Mahler with Steel Claws Despite this, she tried to keep her humiliation and pain out of the way.So she continued to receive guests (though now only for tea) in her modest home in Gower Street, dressed in cheap blond rags, sloppily dyed her hair white, and doubled up on her make-up to lessen the damage of disease and time.In a word, no matter what the situation, she tries to be true to herself and is ready to continue making life a beautiful and livable place.Shocked by such composure in the face of Altolan, Virginia Woolf ended up admiring Altolan for it and loving her deeply.In fact they became close friends; when Ottoland died at the age of sixty-four from a long-suffering mysterious illness, Virginia and Eliot wrote this epitaph together: In a frail body/yet retains/a fearless and unyielding spirit." Ortolan's colossal and uncommon nobility lies in the fact that she gradually becomes, with absolute dignity (she loves absolute things so much), a decayed and pathetic characters.

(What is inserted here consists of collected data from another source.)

(* ===== verification/GoNet.v ===== *)
(** * [net.ParseMAC]

    The Standard Library parser of hardware addresses: six, eight or twenty octets
    written [02:00:5e:10:00:01], [02-00-...] or [0200.5e10.0001]. *)

From S2P Require Import Prelude GoStrings.

(** [s[i]], within bounds. *)
Definition byte_at (s : string) (i : nat) : option ascii := String.get i s.

(** [xtoi2]: two hexadecimal digits, followed by the end or by [e]. *)
Definition xtoi2 (s : string) (e : ascii) : option N :=
  match s with
  | String a (String b rest) =>
      let ok := match rest with "" => true | String c _ => Ascii.eqb c e end in
      if ok then hi ← hex_val a; lo ← hex_val b; Some (hi * 16 + lo)%N else None
  | _ => None
  end.

(** The [n] groups of two digits, three bytes apart. *)
Fixpoint mac_pairs (n : nat) (s : string) (sep : ascii) : option (list N) :=
  match n with
  | 0 => Some []
  | S n =>
      o ← xtoi2 s sep;
      rest ← mac_pairs n (str_drop 3 s) sep;
      Some (o :: rest)
  end.

(** The [n] groups of four digits, five bytes apart. *)
Fixpoint mac_quads (n : nat) (s : string) : option (list N) :=
  match n with
  | 0 => Some []
  | S n =>
      o1 ← xtoi2 (str_take 2 s) "000";
      o2 ← xtoi2 (str_drop 2 s) ".";
      rest ← mac_quads n (str_drop 5 s);
      Some (o1 :: o2 :: rest)
  end.

Definition mac_length (n : nat) : bool := Nat.eqb n 6 || Nat.eqb n 8 || Nat.eqb n 20.

(** [net.ParseMAC]; [None] is the error. *)
Definition ParseMAC (s : string) : option (list N) :=
  let len := String.length s in
  if Nat.ltb len 14 then None
  else
    let c2 := default "000"%char (byte_at s 2) in
    let c4 := default "000"%char (byte_at s 4) in
    if Ascii.eqb c2 ":" || Ascii.eqb c2 "-" then
      if negb (Nat.eqb ((len + 1) mod 3) 0) then None
      else
        let n := (len + 1) / 3 in
        if mac_length n then mac_pairs n s c2 else None
    else if Ascii.eqb c4 "." then
      if negb (Nat.eqb ((len + 1) mod 5) 0) then None
      else
        let n := 2 * (len + 1) / 5 in
        if mac_length n then mac_quads (n / 2) s else None
    else None.

(** ** Lemmas *)

Lemma hex_val_range a d : hex_val a = Some d → (d < 16)%N.
Proof.
  unfold hex_val. intros H. repeat case_match; simplify_eq; rewrite ?andb_true_iff, ?N.leb_le in *; lia.
Qed.

Lemma xtoi2_range s e o : xtoi2 s e = Some o → (o < 256)%N.
Proof.
  unfold xtoi2. destruct s as [|a [|b rest]]; [done..|].
  destruct (match rest with "" => true | String c _ => Ascii.eqb c e end); [|done].
  destruct (hex_val a) as [hi|] eqn:Ha; simpl; [|done].
  destruct (hex_val b) as [lo|] eqn:Hb; simpl; [|done]. intros [= <-].
  apply hex_val_range in Ha, Hb. lia.
Qed.

Lemma mac_pairs_spec n s sep l :
  mac_pairs n s sep = Some l → length l = n ∧ Forall (λ o, (o < 256)%N) l.
Proof.
  revert s l. induction n as [|n IH]; intros s l; cbn [mac_pairs mac_quads]; [by intros [= <-]|].
  destruct (xtoi2 s sep) as [o|] eqn:Ho; [|done]; cbn [mbind option_bind].
  destruct (mac_pairs n (str_drop 3 s) sep) as [r|] eqn:Hr; simpl; [|done]. intros [= <-].
  apply IH in Hr as [<- ?]. split; [done|]. constructor; [by eapply xtoi2_range|done].
Qed.

Lemma mac_quads_spec n s l :
  mac_quads n s = Some l → length l = 2 * n ∧ Forall (λ o, (o < 256)%N) l.
Proof.
  revert s l. induction n as [|n IH]; intros s l; cbn [mac_pairs mac_quads]; [by intros [= <-]|].
  destruct (xtoi2 (str_take 2 s) "000") as [o1|] eqn:H1; [|done]; cbn [mbind option_bind].
  destruct (xtoi2 (str_drop 2 s) ".") as [o2|] eqn:H2; [|done]; cbn [mbind option_bind].
  destruct (mac_quads n (str_drop 5 s)) as [r|] eqn:Hr; simpl; [|done]. intros [= <-].
  apply IH in Hr as [Hl ?]. split; [simpl; lia|].
  repeat constructor; [by eapply xtoi2_range|by eapply xtoi2_range|done].
Qed.

Lemma ParseMAC_spec s l :
  ParseMAC s = Some l → mac_length (length l) = true ∧ Forall (λ o, (o < 256)%N) l.
Proof.
  unfold ParseMAC. destruct (Nat.ltb _ 14); [done|].
  destruct (_ || _).
  - destruct (negb _); [done|]. destruct (mac_length ((String.length s + 1) / 3)) eqn:E; [|done].
    intros [Hl Hf]%mac_pairs_spec. by rewrite Hl.
  - destruct (Ascii.eqb _ "."); [|done]. destruct (negb _); [done|].
    set (n := (2 * (String.length s + 1) / 5)).
    destruct (mac_length n) eqn:E; [|done]. intros [Hl Hf]%mac_quads_spec. rewrite Hl. split; [|done].
    unfold mac_length in E. apply orb_true_iff in E as [[E|E]%orb_true_iff|E];
      apply Nat.eqb_eq in E; by rewrite E.
Qed.

(** ** [net.HardwareAddr.String] *)

Definition hex_digit (n : N) : ascii :=
  match String.get (N.to_nat n) "0123456789abcdef" with Some c => c | None => "0"%char end.
Definition hex_byte (n : N) : string := String (hex_digit (n / 16)) (String (hex_digit (n mod 16)) "").

Fixpoint HardwareAddr_String (l : list N) : string :=
  match l with
  | [] => ""
  | [o] => hex_byte o
  | o :: l => hex_byte o +:+ ":" +:+ HardwareAddr_String l
  end.

Lemma hex_digit_val n : (n < 16)%N → hex_val (hex_digit n) = Some n.
Proof.
  intros Hn. assert (forallb (λ n, bool_decide (hex_val (hex_digit n) = Some n)) (N.of_nat <$> seq 0 16) = true) as H
    by reflexivity.
  rewrite forallb_forall in H. apply (bool_decide_eq_true (hex_val (hex_digit n) = Some n)), H.
  apply in_map_iff. exists (N.to_nat n). split; [lia|]. apply in_seq. lia.
Qed.

Lemma hex_byte_val o rest e : (o < 256)%N →
  match rest with "" => true | String c _ => Ascii.eqb c e end = true →
  xtoi2 (hex_byte o +:+ rest) e = Some o.
Proof.
  intros Ho Hrest. cbn [hex_byte String.append xtoi2]. rewrite Hrest.
  rewrite !hex_digit_val by (first [apply N.Div0.div_lt_upper_bound; lia|apply N.mod_lt; lia]).
  simpl. f_equal. rewrite (N.div_mod o 16) at 3 by done. lia.
Qed.

Lemma HardwareAddr_String_length l : l ≠ [] → String.length (HardwareAddr_String l) + 1 = 3 * length l.
Proof.
  induction l as [|o [|o' l] IH]; [done|done|]. intros _.
  change (HardwareAddr_String (o :: o' :: l)) with (hex_byte o +:+ ":" +:+ HardwareAddr_String (o' :: l)).
  rewrite !str_length_app. specialize (IH ltac:(done)). cbn [length String.length hex_byte] in *. lia.
Qed.

Lemma mac_pairs_String l : Forall (λ o, (o < 256)%N) l →
  mac_pairs (length l) (HardwareAddr_String l) ":" = Some l.
Proof.
  induction 1 as [|o [|o' l] Ho Hl IH]; [done|..].
  - cbn [length mac_pairs HardwareAddr_String].
    rewrite <- (str_app_nil_r (hex_byte o)), hex_byte_val by done. done.
  - change (HardwareAddr_String (o :: o' :: l)) with (hex_byte o +:+ ":" +:+ HardwareAddr_String (o' :: l)).
    change (length (o :: o' :: l)) with (S (length (o' :: l))).
    cbn [mac_pairs]. rewrite hex_byte_val by done. cbn [mbind option_bind].
    change (str_drop 3 (hex_byte o +:+ ":" +:+ HardwareAddr_String (o' :: l))) with (HardwareAddr_String (o' :: l)).
    by rewrite IH.
Qed.

(** An address reads back as it was printed. *)
Lemma ParseMAC_String l : mac_length (length l) = true → Forall (λ o, (o < 256)%N) l →
  ParseMAC (HardwareAddr_String l) = Some l.
Proof.
  intros Hl Hf. assert (l ≠ []) as Hne by (by destruct l).
  pose proof (HardwareAddr_String_length l Hne) as Hlen.
  assert (6 ≤ length l) as H6.
  { unfold mac_length in Hl. rewrite !orb_true_iff, !Nat.eqb_eq in Hl. lia. }
  unfold ParseMAC. set (s := HardwareAddr_String l) in *.
  rewrite (proj2 (Nat.ltb_ge _ 14)) by lia.
  assert (byte_at s 2 = Some ":"%char) as ->.
  { unfold s. destruct l as [|o [|o' l]]; [done|simpl in H6; lia|done]. }
  cbn [default]. rewrite Hlen.
  replace ((3 * length l) mod 3) with 0 by (rewrite Nat.mul_comm; symmetry; apply Nat.Div0.mod_mul).
  replace ((3 * length l) / 3) with (length l) by (rewrite Nat.mul_comm; symmetry; by apply Nat.div_mul).
  cbn [Nat.eqb negb Ascii.eqb orb Bool.eqb]. simpl. rewrite Hl. by apply mac_pairs_String.
Qed.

bibliography ○Bertrand Russell: "Autobiography", Aidasa Press. ○ Quentin Bell: "Virginia Woolf", Lumen Press. ○Virginia Woolf: Paper Darts, Odin Press. ○ Claire Tomalin: Katherine Mansfield, Martin Press (New York). ○Michael Holroyd: Lytton Strachey, Penguin (London). ○ Miranda Seymour: Ottoland Morel, High Life, Faller Strauss Giroux (New York).